* Work instruction:
In the records below, begin at the line that has "[protocol-observations], in its order. *)" and stop after the line that has "(** What the"; quote those lines verbatim and nothing more.

* Study material:

(* ===== verification/Accounts.v ===== *)
(** * Dashboard accounts

    [dashboard/auth_accounts.go], the login, logout and TOTP code of
    [dashboard/control_plane.go] and [authenticate]/[requireRole] of
    [dashboard/main.go]: password credentials, first-run owner setup, the owner
    account, the managed accounts, browser sessions and roles.  The users file
    is [None] when it cannot be read or decoded.  Random bytes, the clock and
    the outcome of each write are arguments. *)

From S2P Require Import Prelude GoStrings GoCrypto Ini Ledger.

(** ** Data *)

Record dashboardUser := mkUser {
  u_Username : string;
  u_Role : string;
  PasswordHash : string;
  PasswordSalt : string;
  PasswordIterations : Z;
  TokenHash : string;
  TOTPSecret : string;
  u_Enabled : bool
}.

Record dashboardUsersFile := mkUsersFile {
  uf_Version : Z;
  SetupComplete : bool;
  Users : list dashboardUser
}.

Definition dashboardUsersVersion : Z := 2.
Definition passwordIterations : Z := 210000.
Definition passwordSaltBytes : nat := 24.
Definition passwordKeyBytes : nat := 32.

(** ** Password credentials *)

Definition xor_bytes (t u : bytes) : bytes := map (fun p => Z.lxor p.1 p.2) (zip t u).

(** One block: [rounds] further applications of HMAC, folded into [t]. *)
Fixpoint pbkdf2_rounds (password : bytes) (rounds : nat) (u t : bytes) : bytes :=
  match rounds with
  | O => t
  | S rounds => let u := hmac_sha256 password u in pbkdf2_rounds password rounds u (xor_bytes t u)
  end.
Definition pbkdf2_block (password salt : bytes) (iterations : nat) (block : nat) : bytes :=
  let u := hmac_sha256 password (salt ++ big_endian 4 (Z.of_nat block)) in
  pbkdf2_rounds password (iterations - 1) u u.
Definition pbkdf2SHA256 (password salt : bytes) (iterations : Z) (keyLength : nat) : bytes :=
  if (iterations <? 1) || (keyLength <? 1)%nat then []
  else
    let blocks := ((keyLength + 32 - 1) / 32)%nat in
    take keyLength (concat (map (pbkdf2_block password salt (Z.to_nat iterations)) (seq 1 blocks))).

(** [salt] is what [cryptorand.Read] delivered, if anything. *)
Definition newPasswordCredentials (salt : option bytes) (password : string) : option (string * string * Z) :=
  match salt with
  | None => None
  | Some saltBytes =>
      let key := pbkdf2SHA256 (bytes_of password) saltBytes passwordIterations passwordKeyBytes in
      Some (base64_encode key, base64_encode saltBytes, passwordIterations)
  end.

Definition verifyPassword (user : dashboardUser) (password : string) : bool :=
  if String.eqb (PasswordHash user) "" || String.eqb (PasswordSalt user) "" then false
  else match base64_decode (PasswordSalt user), base64_decode (PasswordHash user) with
       | Some salt, Some expected =>
           if (length expected =? 0)%nat then false
           else if PasswordIterations user <? 50000 then false
           else bytes_eqb (pbkdf2SHA256 (bytes_of password) salt (PasswordIterations user) (length expected)) expected
       | _, _ => false
       end.

Definition tokenHash (token : string) : string := hex (sha256 (bytes_of token)).

Definition verifyUserCredential (user : dashboardUser) (provided : string) : bool :=
  if negb (String.eqb (PasswordHash user) "") then verifyPassword user provided
  else if negb (String.eqb (TokenHash user) "") then String.eqb (tokenHash provided) (to_lower (TokenHash user))
  else false.

Inductive account_error :=
| AccountMethodNotAllowed
| AccountInvalidJSON
| UsernameLength
| UsernameCharacters
| PasswordTooShort
| PasswordTooLong
| PasswordIsUsername
| InvalidRole
| SetupComplete_
| InvalidSetupCode
| NoEntropy
| SaveFailed
| SessionFailed
| OwnerMissing
| WrongPassword
| UserExists
| UserNotFound
| UserIsOwner
| UserIsManaged
| SetupRequiredFirst
| LoginFailed
| TwoFactorFailed (role : string)
| NotAuthenticated
| InsufficientRole (actor : principal).

Definition username_char (c : ascii) : bool :=
  is_lower c || is_upper c || is_digit c || Ascii.eqb c "_" || Ascii.eqb c "-" || Ascii.eqb c ".".
Definition validateOwnerUsername (username : string) : result account_error unit :=
  check fail_if ((slen username <? 3) || (32 <? slen username)) UsernameLength ;;
  fail_if (negb (forall_chars username_char username)) UsernameCharacters.
Definition validateOwnerPassword (username password : string) : result account_error unit :=
  check fail_if (slen password <? 12) PasswordTooShort ;;
  check fail_if (256 <? slen password) PasswordTooLong ;;
  fail_if (equal_fold username password) PasswordIsUsername.

(** ** The users file *)

Definition loadUsersFile (file : option dashboardUsersFile) : dashboardUsersFile :=
  match file with
  | None => mkUsersFile dashboardUsersVersion false []
  | Some payload =>
      if uf_Version payload <? dashboardUsersVersion
      then mkUsersFile dashboardUsersVersion (0 <? Z.of_nat (length (Users payload))) (Users payload)
      else payload
  end.
Definition saveUsersFile (write_ok : bool) (file : option dashboardUsersFile) (payload : dashboardUsersFile)
    : option dashboardUsersFile * bool :=
  if write_ok then (Some (mkUsersFile dashboardUsersVersion (SetupComplete payload) (Users payload)), true)
  else (file, false).

Definition is_owner (user : dashboardUser) : bool := equal_fold (u_Role user) "owner".
Definition setupRequired (file : option dashboardUsersFile) : bool :=
  let payload := loadUsersFile file in
  if negb (SetupComplete payload) then true
  else negb (existsb (fun user => u_Enabled user && is_owner user) (Users payload)).

Definition setupCodeFromFile (file : file_state) : string :=
  match file with
  | Content text =>
      match find_first (fun raw => has_prefix (trim_space raw) "Setup code:") (split newline text) with
      | Some raw => trim_space (trim_prefix (trim_space raw) "Setup code:")
      | None => ""
      end
  | _ => ""
  end.

(** The setup code of a start: none once setup is complete; otherwise the
    environment's, the file's or a fresh one.  [None]: the program stops. *)
Definition ensureFirstRunSetup (file : option dashboardUsersFile) (environment : string) (code_file : file_state)
    (random_token : option string) : option string :=
  if negb (setupRequired file) then Some ""
  else
    let setupCode := trim_space environment in
    let setupCode := if slen setupCode <? 16 then setupCodeFromFile code_file else setupCode in
    if slen setupCode <? 16 then random_token else Some setupCode.

(** ** TOTP *)

Definition normalizeTOTPSecret (secret : string) : string :=
  replace_char "-" "" (replace_char " " "" (to_upper (trim_space secret))).

(** [%06d] of a number below a million. *)
Definition six_digits (n : Z) : string :=
  let d k := String (digit_char ((n / 10 ^ k) mod 10)) "" in
  d 5 +:+ d 4 +:+ d 3 +:+ d 2 +:+ d 1 +:+ d 0.

Definition totp_code (key : bytes) (counter : Z) : string :=
  let sum := hmac_sha1 key (big_endian 8 (counter mod 2 ^ 64)) in
  let truncate := Z.to_nat (Z.land (nth (length sum - 1) sum 0) 15) in
  let at_ i := nth (truncate + i) sum 0 in
  let number := Z.lor (Z.lor (Z.lor (Z.shiftl (Z.land (at_ 0%nat) 127) 24) (Z.shiftl (at_ 1%nat) 16))
                         (Z.shiftl (at_ 2%nat) 8)) (at_ 3%nat) in
  six_digits (number mod 1000000).

(** [unix] is [now.Unix()], seconds. *)
Definition validTOTP (secret code : string) (unix : Z) : bool :=
  let secret := normalizeTOTPSecret secret in
  let code := trim_space code in
  if String.eqb secret "" then true
  else if negb (slen code =? 6) then false
  else match base32_decode secret with
       | None => false
       | Some key =>
           let counter := Z.quot unix 30 in
           existsb (fun offset => String.eqb (totp_code key (counter + offset)) code) [-1; 0; 1]
       end.

(** ** Sessions *)

(** The parts of [dashboard] the accounts code reads and writes. *)
Record auth := mkAuth {
  users_file : option dashboardUsersFile;
  setupCode : string;
  a_ledger : ledger
}.
Definition with_ledger (d : auth) (l : ledger) : auth := mkAuth (users_file d) (setupCode d) l.

(** What a request consumes from the outside: the clock (ms), random bytes for a
    password salt and a session token, and whether the writes succeed. *)
Record oracle := mkOracle {
  o_now : Z;
  o_ttl : Z;
  o_salt : option bytes;
  o_token : option string;
  o_save : bool;
  o_session : bool
}.
(* ===== verification/ReadPages.v ===== *)
(** * The pages that read logs, and the archive

    How [handlePackets], [handleEvents] and [handleAudit] of
    [dashboard/main.go] turn a query into a view of the logs, and what
    [handleSupportBundle] of [dashboard/control_plane.go] collects. *)

From Stdlib Require Import SpecFloat.
From S2P Require Import Prelude GoStrings GoFloat Any Ini Topology Config DefaultConfig Files Ledger Bridge Prepare Startup Transfer Registry Fleet Settings Health Ingest Logs Views Support FleetView Metrics Pages.

(** ** The logs *)

Section Pages.
(** [decode]: [json.Unmarshal] of a line into a [map[string]any]. *)
Context (decode : string -> option record) (p : paths).

(** [limit, _ := strconv.Atoi(...)]: missing and malformed limits are zero. *)
Definition query_limit (fallback most : Z) (query : string -> string) : nat := view_limit fallback most (parse_int_or (query "limit")).
Definition packet_query_of (query : string -> string) : packet_query :=
  mkQuery (query "layer") (query "direction") (query "player") (query "packetId") (query "q") (query "tier") (query "recordId")
    (String.eqb (query "details") "1").

Record packet_page := mkPacketPage { pp_records : list record; pp_count : Z; pp_tiers : gmap string Z; pp_catalog : record }.
(** [protocol]: the files [filepath.Glob] finds under
    [protocol-observations], in its order. *)
Definition packetsPage (names : gmap string string) (catalog : record) (protocol : list string) (query : string -> string) (w : world)
    : packet_page :=
  let limit := query_limit 500 5000 query in
  let log path := readRotated decode path limit w in
  let (records, tiers) := handlePackets names (packet_query_of query) limit (log (runtime p "transport-packets.jsonl"))
                            (log (runtime p "gameplay-packets.jsonl")) (map log protocol) in
  mkPacketPage records (Z.of_nat (length records)) tiers catalog.

Definition eventsPage (query : string -> string) (w : world) : list record :=
  handleEvents decode (runtime p "events.jsonl") (parse_int_or (query "limit")) w.
Definition auditPage (getenv query : string -> string) (w : world) : list record :=
  handleAudit decode (runtime p "audit.jsonl") (envInt64 getenv "AUDIT_DEFAULT_LIMIT" 500) (atoi (query "limit")) w.
End Pages.

(** ** The archive *)

(** [json.Marshal] of the rows and entries that are not decoded JSON. *)
Class RowJSON := {
  show_presence : presenceEntry -> any;
  show_transfer : transferRow -> any;
  show_alert : alertRow -> any;
  show_profile : string * profileRow -> any
}.

Definition text_of (file : file_state) : string := match file with Content text => text | _ => "" end.
Definition record_any (r : record) : any := AObject (map_to_list r).
Definition system_entry (version goVersion : string) (timestamp : Z) (uptime : float64) : any :=
  AObject [("version", AString version); ("goVersion", AString goVersion); ("timestamp", anum timestamp); ("uptimeSeconds", ANumber uptime)].

(** What the archive is made of: the files of the other programs, the rows of
    the ledger in the order Go visits them, the logs. *)
Record bundle_sources := mkSources {
  src_gateway : record;
  src_core : record;
  src_sessions : option any;
  src_presence : list presenceEntry;
  src_companions : list companion_view;
  src_transfers : list transferRow;
  src_alerts : list alertRow;
  src_profiles : list (string * profileRow);
  src_summary : option any;
  src_events : list record;
  src_audit : list record;
  src_system : any
}.
Definition bundle_of `{RowJSON} (p : paths) (live : string) (b : bundle_sources) (w : world) : bundle_inputs :=
  let text path := text_of (readFile path w) in
  mkBundle (record_any (src_gateway b)) (record_any (src_core b)) (AArray (safeSlice (src_sessions b)))
    (map show_presence (src_presence b)) (map (fun v => record_any (state_of v)) (src_companions b)) (map show_transfer (src_transfers b))
    (map show_alert (src_alerts b)) (map show_profile (src_profiles b))
    (match loadINI (readFile (configPath p) w) with Ok d => Some d | Err _ => None end)
    (record_any (safeMap (src_summary b))) (text live) (text (runtime p "protection-profiles.properties"))
    (text (runtime p "health-actions.properties")) (map record_any (src_events b)) (map record_any (src_audit b)) (src_system b).

Definition handleSupportBundle `{RowJSON} (p : paths) (live : string) (b : bundle_sources) (method : http_method) (st : registry)
    : registry * response page_error (list (string * bundle_entry)) :=
  if negb (bool_decide (method = POST)) then (st, Reject 405 PageMethodNotAllowed)
  else (with_audit st "support_bundle.generate" "success", Reply 200 (support_bundle (bundle_of p live b (rg_world st)))).

(** ** Lemmas: the pages are bounded *)

Lemma view_limit_positive fallback most limit : 1 <= fallback <= most -> (1 <= view_limit fallback most limit <= Z.to_nat most)%nat.
Proof. intros H. unfold view_limit. repeat case_match_goal; bool_simpl; lia. Qed.

(** Whatever a query asks for, the packet page counts the records it shows and
    shows no more than five thousand. *)
Theorem packets_page_bounded decode p names catalog protocol query w :
  let page := packetsPage decode p names catalog protocol query w in
  pp_count page = Z.of_nat (length (pp_records page)) /\ pp_count page <= 5000.
Proof.
  unfold packetsPage. pose proof (view_limit_positive 500 5000 (parse_int_or (query "limit")) ltac:(lia)) as Hl.
  fold (query_limit 500 5000 query) in Hl. unfold handlePackets. rewrite packet_loop_spec by (cbn [length]; lia).
  cbn [app pp_count pp_records length]. split; [done|]. rewrite length_map, firstn_length. lia.
Qed.
Lemma events_page_bounded decode p query w : (length (eventsPage decode p query w) <= 2000)%nat.
Proof.
  unfold eventsPage, handleEvents. rewrite rotated_newest, firstn_length.
  pose proof (view_limit_positive 300 2000 (parse_int_or (query "limit")) ltac:(lia)). lia.
Qed.
Lemma audit_page_bounded decode p getenv query w : (length (auditPage decode p getenv query w) <= 5000)%nat.
Proof.
  unfold auditPage, handleAudit. rewrite rotated_newest, firstn_length.
  pose proof (view_limits (envInt64 getenv "AUDIT_DEFAULT_LIMIT" 500) (atoi (query "limit"))). lia.
Qed.

(** ** Lemmas: the configuration in the archive *)

Lemma secret_key_bracket s k : isSecretConfigKey s k = true -> has_prefix k "[" = false.
Proof.
  intros H. destruct k as [|c k]; [done|]. cbn [has_prefix]. destruct (Ascii.eqb_spec "[" c) as [<-|Hne]; [|done].
  exfalso. revert H. unfold isSecretConfigKey. rewrite !andb_false_r. done.
Qed.

Lemma redacted_wf d : wf_ini d -> wf_ini (redactUnifiedDocument d).
Proof.
  intros H s values Hs. rewrite redact_lookup in Hs. destruct (Sections d !! s) as [values0|] eqn:E; [|done].
  injection Hs as <-. destruct (H s values0 E) as [Hsec Hval]. split; [done|]. intros k v Hk.
  rewrite imap_some_lookup in Hk. destruct (values0 !! k) as [v0|] eqn:Ek; [|done]. injection Hk as <-.
  destruct (Hval k v0 Ek) as (Hkey & Hv & Hb). unfold redacted_value. destruct (isSecretConfigKey s k) eqn:Es; [|done].
  case_match_goal; [|done]. split_and!; [done|by split|]. by rewrite (secret_key_bracket s k Es).
Qed.

(** The configuration in the archive reads back as the redacted document. *)
Lemma redacted_reads_back content d :
  parseINI content = Ok d -> short_lines (redactUnifiedDocument d) ->
  parseINI (renderUnifiedConfig (redactUnifiedDocument d)) = Ok (redactUnifiedDocument d).
Proof.
  intros H Hs. destruct (parseINI_inv _ _ H) as [Hwf [v He]]. rewrite parse_rendered; [|by apply redacted_wf|done].
  destruct (redactUnifiedDocument d) as [m] eqn:Em. cbn [Sections] in *. do 2 f_equal. apply map_eq. intros j.
  rewrite lookup_union. destruct (decide (j = "edge")) as [->|Hne].
  - rewrite lookup_singleton_eq. assert (E : Sections (redactUnifiedDocument d) !! "edge" = m !! "edge") by (by rewrite Em).
    rewrite redact_lookup, He in E. by rewrite <- E.
  - rewrite lookup_singleton_ne by done. by destruct (m !! j).
Qed.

* Completed exercise:
    [protocol-observations], in its order. *)
Definition packetsPage (names : gmap string string) (catalog : record) (protocol : list string) (query : string -> string) (w : world)
    : packet_page :=
  let limit := query_limit 500 5000 query in
  let log path := readRotated decode path limit w in
  let (records, tiers) := handlePackets names (packet_query_of query) limit (log (runtime p "transport-packets.jsonl"))
                            (log (runtime p "gameplay-packets.jsonl")) (map log protocol) in
  mkPacketPage records (Z.of_nat (length records)) tiers catalog.

Definition eventsPage (query : string -> string) (w : world) : list record :=
  handleEvents decode (runtime p "events.jsonl") (parse_int_or (query "limit")) w.
Definition auditPage (getenv query : string -> string) (w : world) : list record :=
  handleAudit decode (runtime p "audit.jsonl") (envInt64 getenv "AUDIT_DEFAULT_LIMIT" 500) (atoi (query "limit")) w.
End Pages.

(** ** The archive *)

(** [json.Marshal] of the rows and entries that are not decoded JSON. *)
Class RowJSON := {
  show_presence : presenceEntry -> any;
  show_transfer : transferRow -> any;
  show_alert : alertRow -> any;
  show_profile : string * profileRow -> any
}.

Definition text_of (file : file_state) : string := match file with Content text => text | _ => "" end.
Definition record_any (r : record) : any := AObject (map_to_list r).
Definition system_entry (version goVersion : string) (timestamp : Z) (uptime : float64) : any :=
  AObject [("version", AString version); ("goVersion", AString goVersion); ("timestamp", anum timestamp); ("uptimeSeconds", ANumber uptime)].

(** What the archive is made of: the files of the other programs, the rows of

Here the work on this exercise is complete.